Required work: Each line in the entries below that holds the string "runner" is to be listed.

Stored data
┌──
(** The loop over the configurations: any [Exception] of one is logged and skipped; what
    is no [Exception] leaves the loop.  The header is due while it was not written. *)
Fixpoint batch_loop (path : string) (verbose : bool) (i : nat) (configs : list ExperimentConfig)
    (file_exists : bool) (results : list row) (s : exp_state W) : (list row + exn) * exp_state W :=
  match configs with
  | [] => (inl results, s)
  | config :: configs' =>
      match run_single_experiment verbose config s with
      | (inl result, s) =>
          let header_due := negb file_exists || Nat.eqb i 0 in
          let '(written, s) := csv_save path experiment_fields header_due result s in
          batch_loop path verbose (S i) configs' (file_exists || written) (results ++ [result]) s
      | (inr (PyExc _), s) => batch_loop path verbose (S i) configs' file_exists results s
      | (inr PyInterrupt, s) => (inr PyInterrupt, s)
      end
  end.

Definition run_experiments_batch (configs : list ExperimentConfig) (csv_file : string)
    (verbose : bool) : E W (list row) := λ s,
  let path := path_join (er_results_dir runner) csv_file in
  batch_loop path verbose 0 configs false [] (mkExp (es_world s) (delete path (es_files s))).

(** ** The experiments *)

(** [if results:] and one plot after the other. *)
Definition draw (plot : list row → option series) (name : string) (results : list row) : E W unit :=
  points ← e_opt (PyExc "KeyError") (plot results);
  failed ← e_world (ee_draw env (path_join (er_plots_dir runner) name) points);
  match failed with None => mret tt | Some e => e_raise e end.

Fixpoint draw_all (plots : list ((list row → option series) * string)) (results : list row) : E W unit :=
  match plots with
  | [] => mret tt
  | (plot, name) :: plots' => _ ← draw plot name results; draw_all plots' results
  end.

Definition batch_experiment (configs : list ExperimentConfig) (csv_file : string)
    (plots : list ((list row → option series) * string)) : E W (list row) :=
  results ← run_experiments_batch configs csv_file false;
  _ ← (match results with [] => mret tt | _ => draw_all plots results end);
  mret results.

Definition load_configs (request_rates : option (list Z)) (batch_size : Z) (scheduler : string)
    (duration num_threads : Z) : list ExperimentConfig :=
  (λ rate, mkExpConfig "load_vs_latency" rate batch_size scheduler 0 duration num_threads)
    <$> default [50; 100; 200; 400; 800] request_rates.

Definition experiment_load_vs_latency (request_rates : option (list Z)) (batch_size : Z)
    (scheduler : string) (duration num_threads : Z) : E W (list row) :=
  batch_experiment (load_configs request_rates batch_size scheduler duration num_threads)
    "load_vs_latency.csv" [(plot_load_vs_latency, "load_vs_latency.png"%string)].

Definition batch_configs (request_rate : Z) (batch_sizes : option (list Z)) (scheduler : string)
    (duration num_threads : Z) : list ExperimentConfig :=
  (λ batch, mkExpConfig "batch_size_tradeoff" request_rate batch scheduler 0 duration num_threads)
    <$> default [1; 4; 8; 16] batch_sizes.

Definition experiment_batch_size_tradeoff (request_rate : Z) (batch_sizes : option (list Z))
    (scheduler : string) (duration num_threads : Z) : E W (list row) :=
  batch_experiment (batch_configs request_rate batch_sizes scheduler duration num_threads)
    "batch_size_tradeoff.csv"
    [(plot_batch_size_vs_throughput (ee_str env), "batch_size_vs_throughput.png"%string);
     (plot_batch_size_vs_p99 (ee_str env), "batch_size_vs_p99.png"%string)].

Definition scheduler_configs (request_rate batch_size : Z) (schedulers : option (list string))
    (duration num_threads : Z) : list ExperimentConfig :=
  (λ sched, mkExpConfig "scheduler_comparison" request_rate batch_size sched 0 duration num_threads)
    <$> default ["fifo"; "batching"; "latency_aware"]%string schedulers.

Definition experiment_scheduler_comparison (request_rate batch_size : Z)
    (schedulers : option (list string)) (duration num_threads : Z) : E W (list row) :=
  batch_experiment (scheduler_configs request_rate batch_size schedulers duration num_threads)
    "scheduler_comparison.csv"
    [(plot_scheduler_comparison, "scheduler_comparison_p99.png"%string)].

Definition failure_configs (request_rate batch_size : Z) (scheduler : string)
    (failure_rates : option (list Q)) (duration num_threads : Z) : list ExperimentConfig :=
  (λ failure, mkExpConfig "failure_injection" request_rate batch_size scheduler failure duration num_threads)
    <$> default [0; 1#10; 2#10]%Q failure_rates.

Definition experiment_failure_injection (request_rate batch_size : Z) (scheduler : string)
    (failure_rates : option (list Q)) (duration num_threads : Z) : E W (list row) :=
  batch_experiment (failure_configs request_rate batch_size scheduler failure_rates duration num_threads)
    "failure_injection.csv"
    [(plot_failure_rate_vs_p99, "failure_rate_vs_p99.png"%string);
     (plot_failure_rate_vs_throughput, "failure_rate_vs_throughput.png"%string)].

Definition sweep_configs (request_rates : option (list Z)) (batch_size duration num_threads : Z)
    : list ExperimentConfig :=
  sched ← ["fifo"; "batching"; "latency_aware"]%string;
  (λ rate, mkExpConfig "latency_sweep" rate batch_size sched 0 duration num_threads)
    <$> default [100; 150; 200; 250; 300] request_rates.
└──
Solution to this task:
  let path := path_join (er_results_dir runner) csv_file in
  failed ← e_world (ee_draw env (path_join (er_plots_dir runner) name) points);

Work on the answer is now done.